A mi papá le regalaron un telescopio que, en comparación con los que conocíamos, era enorme. Apasionado por su nueva visión del universo se quedaba hasta la madrugada, durante los fines de semana en Cuernavaca, acompañado de mis dos hermanos menores enfundados en cobijas, explorando el firmamento en búsqueda de una mejor visión de la luna, las estrellas y los planetas.
Al día siguiente durante el desayuno, entusiasmados, platicaban sobre las maravillas que habían divisado: “Hoy en la noche te voy a enseñar una estrella como nunca la has visto, su brillo te va a impresionar. El telescopio es tan potente que hemos podido ver de cerca una estrella impresionante, no lo vas a creer”, me dijo mi papá, quien desde que éramos muy pequeños solía llenarnos la mente con ilusiones y pintarnos un escenario de la vida optimista y prometedor. Y era tan buen vendedor —a eso se dedicó toda la vida— que lo que él dijera para nosotros era ley.
Tendría yo unos 14 años y lo único que me interesaba entonces eran las amigas, los niños y las fiestas, no los astros. Pero esa noche acudí a la cita para ver la estrella maravillosa de la que mi papá hablaba. Una vez ahí, “los expertos” se tardaron horas en analizar, acomodar la lente, ajustar la posición del telescopio, el enfoque, ¡qué se yo!
Cansada y cuando estaba a punto de desesperarme y abandonarlos, exclamó “¡Aquí esta! Ven rápido para que no la perdamos de vista. Me levanté tan rápido como pude, pegué el ojo a la lente y sí, en efecto, ¡vi un brillo espectacular!, era como un diamante enorme que titilaba... Me golpeó el misterio, el silencio sin tiempo y la vastedad del universo.
Lo que sentí al ver esa imagen hoy puedo compararlo con el momento en que vi, por vez primera, a cada uno de mis hijos al nacer; cuando me di cuenta de que estaba en verdad enamorada de Pablo; cuando vi la luz del amanecer pegarle a una montaña nevada que se reflejaba en un lago y que me tomó por sorpresa al salir a caminar.

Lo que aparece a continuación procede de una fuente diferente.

Lemma majority_order_irrelevant_witness :
  committed_in_order [3; 1; 2] ex_acks = CommittedIndex (incoming ex_joint) ex_acks ∧
  vote_in_order [3; 1; 2] {[1 := true]} = MajorityVoteResult (incoming ex_joint) {[1 := true]}.
Proof.
  apply (majority_order_irrelevant (incoming ex_joint) ex_acks {[1 := true]} [3; 1; 2]).
  vm_decide.
Defined.

(** A joint vote is won iff the voters that said yes are a quorum of both
    halves; it is lost iff in one half the voters that did not say no are no
    longer a quorum; it is pending otherwise. *)
Theorem JointVoteResult_spec (c : JointConfig) (votes : gmap N bool) :
  (JointVoteResult c votes = VoteWon ↔ joint_quorum c (voted_yes votes)) ∧
  (JointVoteResult c votes = VoteLost ↔
     ¬ joint_quorum c (λ id, negb (bool_decide (votes !! id = Some false)))).
Proof. apply JointVoteResult_iff. Qed.

(** A decided vote stays decided: votes that arrive later (the recorded
    votes only ever grow) change neither a won nor a lost election. *)
Theorem JointVoteResult_stable (c : JointConfig) (votes votes' : gmap N bool) :
  votes ⊆ votes' → JointVoteResult c votes ≠ VotePending →
  JointVoteResult c votes' = JointVoteResult c votes.
Proof. apply JointVoteResult_grows. Qed.

Lemma JointVoteResult_stable_witness :
  JointVoteResult ex_joint {[2 := true; 3 := true; 4 := true; 1 := false]} = VoteWon.
Proof.
  rewrite (JointVoteResult_stable ex_joint {[2 := true; 3 := true; 4 := true]}).
  - vm_compute. reflexivity.
  - vm_decide.
  - vm_compute. discriminate.
Defined.

(** Two elections won under the same configuration share a voter. *)
Lemma wins_share_voter (c : JointConfig) (votes votes' : gmap N bool) :
  keys (incoming c) ≠ ∅ → JointVoteResult c votes = VoteWon → JointVoteResult c votes' = VoteWon →
  ∃ id, id ∈ IDs c ∧ votes !! id = Some true ∧ votes' !! id = Some true.
Proof.
  intros Hne [Hw _]%JointVoteResult_iff [Hw' _]%JointVoteResult_iff.
  destruct (quorum_of_overlap _ _ _ Hne Hw Hw') as (id & Hid & Hv & Hv').
  unfold voted_yes in *. apply bool_decide_eq_true in Hv, Hv'.
  exists id. unfold IDs. set_solver.
Qed.

(** C18: any two elections won under the same configuration share a voter that
    said yes in both, and so do an election and a committed index: every winner
    has a vote from a voter that acknowledged the index. *)
Theorem winning_quorums_intersect `{AckedIndexer L} (c : JointConfig)
    (votes votes' : gmap N bool) (l : L) (x : N) :
  keys (incoming c) ≠ ∅ → JointVoteResult c votes = VoteWon →
  (JointVoteResult c votes' = VoteWon →
     ∃ id, id ∈ IDs c ∧ votes !! id = Some true ∧ votes' !! id = Some true) ∧
  (x ≤ JointCommittedIndex c l → x ≤ maxUint64 →
     ∃ id, id ∈ IDs c ∧ votes !! id = Some true ∧ x ≤ acked l id).
Proof.
  intros Hne Hwon. split; [by apply wins_share_voter|].
  apply JointVoteResult_iff in Hwon as [Hw _].
  - intros Hx Hmax. apply (JointCommittedIndex_ge c l x Hmax) in Hx as [Ha _].
    destruct (quorum_of_overlap _ _ _ Hne Hw Ha) as (id & Hid & Hv & Hv').
    unfold voted_yes, has_acked in *. apply bool_decide_eq_true in Hv.
    apply N.leb_le in Hv'. exists id. unfold IDs. set_solver.
Qed.

Lemma winning_quorums_intersect_witness :
  ∃ id, id ∈ IDs ex_joint ∧ ({[2 := true; 3 := true; 4 := true]} : gmap N bool) !! id = Some true ∧
        4 ≤ acked ex_acks id.
Proof.
  apply (winning_quorums_intersect ex_joint {[2 := true; 3 := true; 4 := true]} ∅ ex_acks 4);
    vm_compute; try reflexivity; discriminate.
Defined.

En fin, momentos de eternidad que todos hemos tenido y que nos permiten vislumbrar por segundos otras dimensiones de la vida.
Estar presente
Pero mi estado catatónico de esa noche en Cuernavaca duró unos segundos. Lo cortaron las risas burlonas de mis hermanos y de mi papá al comprobar que había caído en la trampa de una visión falsa, producida al desenfocar el telescopio para darme la grandiosa estrella —lo que a ellos con seguridad también les había pasado. Una vez que ajustaron la lente, la estrella se veía tan pequeña como a simple vista. Gran decepción. No importa.
Aunque la imagen era falsa abrió una puerta dentro de mí que desconocía. El resquicio hacia la existencia de algo mucho mayor a mi persona y al mundo tangible. Como si hubiera entrado por unos segundos a la eternidad. Hoy comprendo que fue la emoción de estar absolutamente presente y desear no perderme de nada lo que provocó la magia. Puedo comprender también que estar presente es la salida a las angustias que causa la mente, a las preocupaciones que vivimos, a la ansiedad ante las múltiples disyuntivas que se presentan. No es que las cosas vayan a cambiar, la vida es la vida, lo que cambia es nuestra postura ante lo que vivimos.
Desde esa posición de conciencia aprendemos a navegar los tiempos difíciles; ver las cosas más claras y con mayor empatía; conectarnos con la belleza y con el dolor que la vida nos ofrece para honrarla y vivirla plenamente con sus altas y bajas.
Sí, estar presente es la salida. Como escribió Pablo Neruda: “Puedes recolectar todas las flores, pero no puedes detener la primavera”.